## EXERCISE OBJECTIVE
Lines that include "revert" make up the answer; copy all of them from the data below.

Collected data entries

Lemma aset_Ok l i x l' : aset l i x = Ok l' -> i < length l /\ l' = <[i := x]> l.
Proof. unfold aset. case_decide; intros; run_inv; auto. Qed.
End arrays.

Section zarrays.
Context {A : Type}.
Implicit Types (l : list A) (x : A).

Lemma zget_nat l (i : nat) x : l !! i = Some x -> zget l (Z.of_nat i) = Ok x.
Proof.
  intros H. unfold zget. rewrite decide_True, Nat2Z.id by lia. by apply aget_lookup.
Qed.

Lemma zset_nat l (i : nat) x : i < length l -> zset l (Z.of_nat i) x = Ok (<[i := x]> l).
Proof.
  intros H. unfold zset. rewrite decide_True, Nat2Z.id by lia. by apply aset_lt.
Qed.

Lemma length_splice l i src :
  i + length src <= length l -> length (splice l i src) = length l.
Proof. intros H. unfold splice. rewrite !length_app, length_take, length_drop. lia. Qed.

Lemma acopy_nat l (i : nat) src :
  i + length src <= length l -> acopy l (Z.of_nat i) src = Ok (splice l i src).
Proof. intros H. unfold acopy. by rewrite decide_True, Nat2Z.id by lia. Qed.
End zarrays.

#[export] Hint Resolve aget_lookup : ospj.
#[export] Hint Rewrite @aset_lt using (len; done) : ospj.

Section for_range.
Context {St : Type} (body : nat -> St -> run St).

(** The loop rule: an invariant the body keeps, and that lets it run. *)
Lemma for_range_inv (I : nat -> St -> Prop) k rem s :
  I k s ->
  (forall j s, k <= j < k + rem -> I j s -> exists s', body j s = Ok s' /\ I (j + 1) s') ->
  exists s', for_range body k rem s = Ok s' /\ I (k + rem) s'.
Proof.
  revert k s. induction rem as [|rem IH]; intros k s HI Hb; simpl.
  - exists s. by rewrite Nat.add_0_r.
  - destruct (Hb k s) as (s1 & -> & HI1); [lia|done|]. simpl.
    rewrite <- Nat.add_succ_comm. apply IH.
    + by rewrite <- Nat.add_1_r.
    + intros j s' Hj. apply Hb. lia.
Qed.

Lemma for_range_S k rem s :
  for_range body k (rem + 1) s = for_range body k rem s ≫= body (k + rem).
Proof.
  revert k s. induction rem as [|rem IH]; intros k s; simpl.
  - rewrite Nat.add_0_r. by destruct (body k s).
  - destruct (body k s) as [s'| |]; simpl; [|done|done].
    rewrite IH. by rewrite <- Nat.add_succ_comm.
Qed.
End for_range.

(** ** Lists *)
Section filter.
Context {A : Type} (P : A -> Prop) `{!forall x, Decision (P x)}.

Lemma filter_all (l : list A) : (forall x, x ∈ l -> P x) -> filter P l = l.
Proof.
  induction l as [|x l IH]; intros HP; [done|].
  rewrite filter_cons_True by (apply HP; left). f_equal. apply IH.
  intros y Hy. apply HP. by right.
Qed.

Lemma filter_none (l : list A) : (forall x, x ∈ l -> ~ P x) -> filter P l = [].
Proof.
  induction l as [|x l IH]; intros HP; [done|].
  rewrite filter_cons_False by (apply HP; left). apply IH.
  intros y Hy. apply HP. by right.
Qed.

Lemma filter_length_split (Q R : A -> Prop)
    `{!forall x, Decision (Q x), !forall x, Decision (R x)} (l : list A) :
  (forall x, P x <-> Q x \/ R x) -> (forall x, Q x -> ~ R x) ->
  length (filter P l) = length (filter Q l) + length (filter R l).
Proof.
  intros Hor Hex. induction l as [|x l IH]; [done|].
  specialize (Hor x). specialize (Hex x).
  rewrite !filter_cons. repeat case_decide; simpl; rewrite ?IH; tauto || lia.
Qed.
End filter.

Lemma NoDup_replace {A} (l : list A) i x : NoDup l -> x ∉ l -> NoDup (<[i := x]> l).
Proof.
  intros Hl Hx. destruct (decide (i < length l)) as [Hi|Hi];
    [|by rewrite list_insert_ge by lia].
  destruct (lookup_lt_is_Some_2 l i Hi) as [y Hy].
  rewrite insert_take_drop by done. rewrite <- (take_drop_middle l i y Hy) in Hl, Hx.
  apply NoDup_app in Hl as (H1 & H12 & H2). apply NoDup_cons in H2 as [Hy2 H2].
  rewrite elem_of_app, elem_of_cons in Hx.
  apply NoDup_app. split_and!; [done| |apply NoDup_cons; tauto].
  intros z Hz. rewrite elem_of_cons. intros [->|Hz2]; [tauto|].
  apply (H12 z Hz). by right.
Qed.

Lemma NoDup_take {A} n (l : list A) : NoDup l -> NoDup (take n l).
Proof. rewrite <- (take_drop n l) at 1. intros H. by apply NoDup_app in H as [H _]. Qed.

(** ** Strings *)
Lemma str_app_assoc (s1 s2 s3 : string) : (s1 +:+ s2) +:+ s3 = s1 +:+ (s2 +:+ s3).
Proof.
  induction s1 as [|c s1 IH]; [done|].
  change (String c ((s1 +:+ s2) +:+ s3) = String c (s1 +:+ (s2 +:+ s3))). by rewrite IH.
Qed.

Lemma str_length_app (s1 s2 : string) :
  String.length (s1 +:+ s2) = String.length s1 + String.length s2.
Proof.
  induction s1 as [|c s1 IH]; [done|].
  change (S (String.length (s1 +:+ s2)) = S (String.length s1 + String.length s2)). by rewrite IH.
Qed.

Lemma str_app_nil_r (s : string) : s +:+ "" = s.
Proof.
  induction s as [|c s IH]; [done|]. change (String c (s +:+ "") = String c s). by rewrite IH.
Qed.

## SOLVED EXERCISE
  revert k s. induction rem as [|rem IH]; intros k s HI Hb; simpl.
  revert k s. induction rem as [|rem IH]; intros k s; simpl.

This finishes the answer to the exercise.